# GTX 560... or a HD 7770?



## PLSG08 (Oct 20, 2012)

I'm picking between a Reference GTX 560 which is around $170 and an ASUS DC HD7770 for around $155. 

I never had any bad experiences from both AMD and Nvidia (My old pc has an AMD card, while my sister uses an Nvidia) 

Which card has better Bang for Buck?


----------



## hat (Oct 20, 2012)

Seems like the GTX560 (Ti) would be around 26% faster, depending on what specific models you were looking at.

http://www.techpowerup.com/reviews/Gigabyte/HD_7770_OC/26.html


----------



## Melvis (Oct 20, 2012)

The GTX 560 (by memory) is a little faster then the 7770 but the 7770 is still a fast card.

Ive also looked into both of these cards and the main reason i decide to go with the 7770 was the temps that it puts out, there alot lower then the GTX 560.

Otherwise for the price i think there both fine.


----------



## Crap Daddy (Oct 20, 2012)

None of those cards are good value at those price points. The question is how much are you willing to spend? For around 160-170 there is the 7850 1GB, far better than the 560 and if you need a 2GB version you can have it for 10-20$ more. Unfortunatley as bang for buck goes Nvidia has nothing that can match the aforementioned card.


----------



## HossHuge (Oct 20, 2012)

What psu do you have and resolution do you run?


----------



## PLSG08 (Oct 20, 2012)

Well I have an FSP Aurum gold 500w. Then a Core i5 -3470

The 7850 is kinda out of my league. there's no 1gb version here. (philippines) Plus I won't be gaming anything bigger than 1600x900

Although I am looking for a new monitor, i'm searching for 1440-1980 range in res. currently I'm stuck with a 16inch 1360x768.

Ive got a MSI Z77A-G43 for my mobo, and 8gb G.Skill Sniper ram


----------



## Jack1n (Oct 20, 2012)

If you must have a new card i would say the 7850 and if your willing to spend abit more then get the 2GB version(the differance in performance is almost non-existant) if you are willing to buy a used card then try to get a 6950,the reason i didnt mention any nvidia card is because amd dominates this price range(for some reason the price on fermi cards never really went down).


----------



## BlackOmega (Oct 20, 2012)

hat said:


> Seems like the GTX560 (Ti) would be around 26% faster, depending on what specific models you were looking at.
> 
> http://www.techpowerup.com/reviews/Gigabyte/HD_7770_OC/26.html



Note: A GTX 560 is not a 560Ti. The Ti version is approximately 15-20% faster over a regular 560. However, a 560 is still faster than 7770.
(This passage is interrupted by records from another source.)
(** * css-beziers: cubic Bezier timing functions

    A shallow embedding of [src/css-beziers.js] (the [CubicBezier] object with
    flat control coordinates [_p1x], [_p1y], [_p2x], [_p2y]) and the
    properties of evaluation, inversion and subdivision.  The earlier drafts
    kept beside it (control points stored as [{x, y}] pairs, [pointForT],
    [divideAt]) are unfinished and are not embedded.

    JavaScript numbers are IEEE 754 binary64 values.  The functions are
    written once over an interface [Number] of the arithmetic the source
    uses, and read at two instances:
    - [binary64]: Rocq's primitive floats, operation for operation what the
      JavaScript engine computes (rounding, signed zeros, NaN, infinities);
    - [exact]: the rationals, the arithmetic the algebraic identities of
      De Casteljau's construction are about. *)

From Stdlib Require Import Bool List String ZArith Lia.
From Stdlib Require Import QArith Qabs Lqa.
From Stdlib Require Import Floats.
Import ListNotations.

Set Implicit Arguments.
Local Open Scope string_scope.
PLSG08, if I were you and those were my only two options I'd go with the 560. 

I'm not biased towards any one brand, as a matter of fact I own four ATI cards, and have had at least 10 others in the past.

However, PLSG, if you can get. 560Ti, it's well worth it. They're great cards.  I ran a 560Ti SLI setup on my 1st gen i7 rig and it even smoked a 7970. Note that was at stock clocks too.


----------



## loloTHUNDAH (Oct 21, 2012)

BlackOmega said:


> Note: A GTX 560 is not a 560Ti. The Ti version is approximately 15-20% faster over a regular 560. However, a 560 is still faster than 7770.
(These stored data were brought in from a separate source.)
(* ===== verification/ImmutableTree.v ===== *)
(** * ImmutableTree: KLEE's persistent balanced search tree

    Models [src/vital-src/include/klee/ADT/ImmutableTree.h], the tree under
    [ImmutableMap]/[ImmutableSet], which hold the memory objects of an
    execution state.  A [Node*] is a value of [Node]; the shared sentinel
    [Node::terminator] is the constructor [terminator].  The tree is
    persistent, so sharing is not observable except through the reference
    counts and the [allocated] statistic, which are not modelled.  The
    iterator keeps its [FixedStack] with its capacity: a push beyond it stops
    with [MemError]. *)

From stdpp Require Import sorting.
From S2P Require Import Prelude.

(** Strict weak orderings, what [key_compare] must be for the container. *)
Class StrictWeakOrder {K : Type} (lt : K -> K -> bool) : Prop := {
  swo_irrefl : forall x, lt x x = false;
  swo_trans : forall x y z, lt x y = true -> lt y z = true -> lt x z = true;
  swo_neg : forall x y z, lt x y = true -> lt x z = true \/ lt z y = true
}.

Module ITree.

Section Tree.
Context {K V : Type} `{EqDecision V}.
Context (key_of_value : V -> K) (key_compare : K -> K -> bool).
(** The default-constructed value of the sentinel. *)
Context (terminator_value : V).

Inductive Node : Type :=
  | terminator
  | mkNode (l r : Node) (v : V) (h : nat).

#[global] Instance Node_eq_dec : EqDecision Node.
Proof. solve_decision. Defined.

Definition isTerminator (n : Node) : bool :=
  match n with terminator => true | mkNode _ _ _ _ => false end.

(** Field accesses; the sentinel's children are the sentinel itself. *)
Definition left (n : Node) : Node :=
  match n with terminator => terminator | mkNode l _ _ _ => l end.
Definition right (n : Node) : Node :=
  match n with terminator => terminator | mkNode _ r _ _ => r end.
Definition value (n : Node) : V :=
  match n with terminator => terminator_value | mkNode _ _ v _ => v end.
Definition height (n : Node) : nat :=
  match n with terminator => 0%nat | mkNode _ _ _ h => h end.

(** [new Node(l, r, v)]. *)
Definition new_Node (l r : Node) (v : V) : Node :=
  mkNode l r v (Nat.max (height l) (height r) + 1).

Definition balance (l : Node) (v : V) (r : Node) : Node :=
  if (height r + 2 <? height l)%nat then
    let ll := left l in
    let lr := right l in
    if (height lr <=? height ll)%nat then
      let nlr := new_Node lr r v in
      new_Node ll nlr (value l)
    else
      let lrl := left lr in
      let lrr := right lr in
      let nll := new_Node ll lrl (value l) in
      let nlr := new_Node lrr r v in
      new_Node nll nlr (value lr)
  else if (height l + 2 <? height r)%nat then
    let rl := left r in
    let rr := right r in
    if (height rl <=? height rr)%nat then
      let nrl := new_Node l rl v in
      new_Node nrl rr (value r)
    else
      let rll := left rl in
      let rlr := right rl in
      let nrl := new_Node l rll v in
      let nrr := new_Node rlr rr (value r) in
      new_Node nrl nrr (value rl)
  else new_Node l r v.

Fixpoint size (n : Node) : nat :=
  match n with
  | terminator => 0
  | mkNode l r _ _ => size l + 1 + size r
  end.

(** [popMin]/[popMax] return the new tree and the value written to
    [valueOut]. *)
Fixpoint popMin (n : Node) : Node * V :=
  match n with
  | terminator => (terminator, terminator_value)
  | mkNode l r v _ =>
      if isTerminator l then (r, v)
      else let (l', out) := popMin l in (balance l' v r, out)
  end.

Fixpoint popMax (n : Node) : Node * V :=
  match n with
  | terminator => (terminator, terminator_value)
  | mkNode l r v _ =>
      if isTerminator r then (l, v)
      else let (r', out) := popMax r in (balance l v r', out)
  end.

Fixpoint insert (v : V) (n : Node) : Node :=
  match n with
  | terminator => new_Node terminator terminator v
  | mkNode l r w _ =>
      if key_compare (key_of_value v) (key_of_value w) then
        balance (insert v l) w r
      else if key_compare (key_of_value w) (key_of_value v) then
        balance l w (insert v r)
      else n
  end.

Fixpoint replace (v : V) (n : Node) : Node :=
  match n with
  | terminator => new_Node terminator terminator v
  | mkNode l r w _ =>
      if key_compare (key_of_value v) (key_of_value w) then
        balance (replace v l) w r
      else if key_compare (key_of_value w) (key_of_value v) then
        balance l w (replace v r)
      else new_Node l r v
  end.

Fixpoint remove (k : K) (n : Node) : Node :=
  match n with
  | terminator => terminator
  | mkNode l r w _ =>
      if key_compare k (key_of_value w) then balance (remove k l) w r
      else if key_compare (key_of_value w) k then balance l w (remove k r)
      else if isTerminator l then r
      else if isTerminator r then l
      else let (nr, min) := popMin r in balance l min nr
  end.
That's true, but doesn't it consume more power? (not that I would care) 

This is what I'm planning to get http://pcx.com.ph/inno3d-gtx560-1gb-ddr5-256bit-hdmi-1.html

(note: i'm from the phil) Cards here haven't adjusted to the prices in the US, the Asus HD7770 DC is still $155. I can't find any good refurbished cards.

So once I get the GTX 560, how long do I need to wait for an upgrade?


----------



## xxdozer322 (Oct 21, 2012)

get a ti version, just keep looking trust me, im sure youll find one in the price range. i had my old ASUS 560ti up for 160 and i only used it for 3 months, but someone quickly traded me for a 2600k chip


----------



## loloTHUNDAH (Oct 21, 2012)

Well the Ti version is kinda hard to find.... the cheapest one I can get is for $230.......

I'll just wait until they the HD9870 series or Nvidia equivalent.... for now I'll get the GTX 560


----------



## BlackOmega (Oct 21, 2012)

loloTHUNDAH said:


> That's true, but doesn't it consume more power? (not that I would care)
> 
> This is what I'm planning to get http://pcx.com.ph/inno3d-gtx560-1gb-ddr5-256bit-hdmi-1.html
> 
> ...



The 560Ti only uses approximately 20w more than a 560. So roughly 10-13% more. 

 As for waiting to upgrade, I'm not sure I quite know what you mean. If your card serves your purposes and performs well, there's no reason to upgrade at all. As soon as it no longer serves its intended purpose or is too weak to play the games you want to play, then that's when you'd want to upgrade. 

 Which board are you putting this card on?


----------



## loloTHUNDAH (Oct 21, 2012)

@BlackOmega the MSI Z77A-G43. I'm after the full ATX format and z77 chipset. I've read review that overclocking on this board isn't that great, but i'm not planning on overclocking more than 500mhz.... or at leat 300mhz. I might get a 1600x900 monitor soon.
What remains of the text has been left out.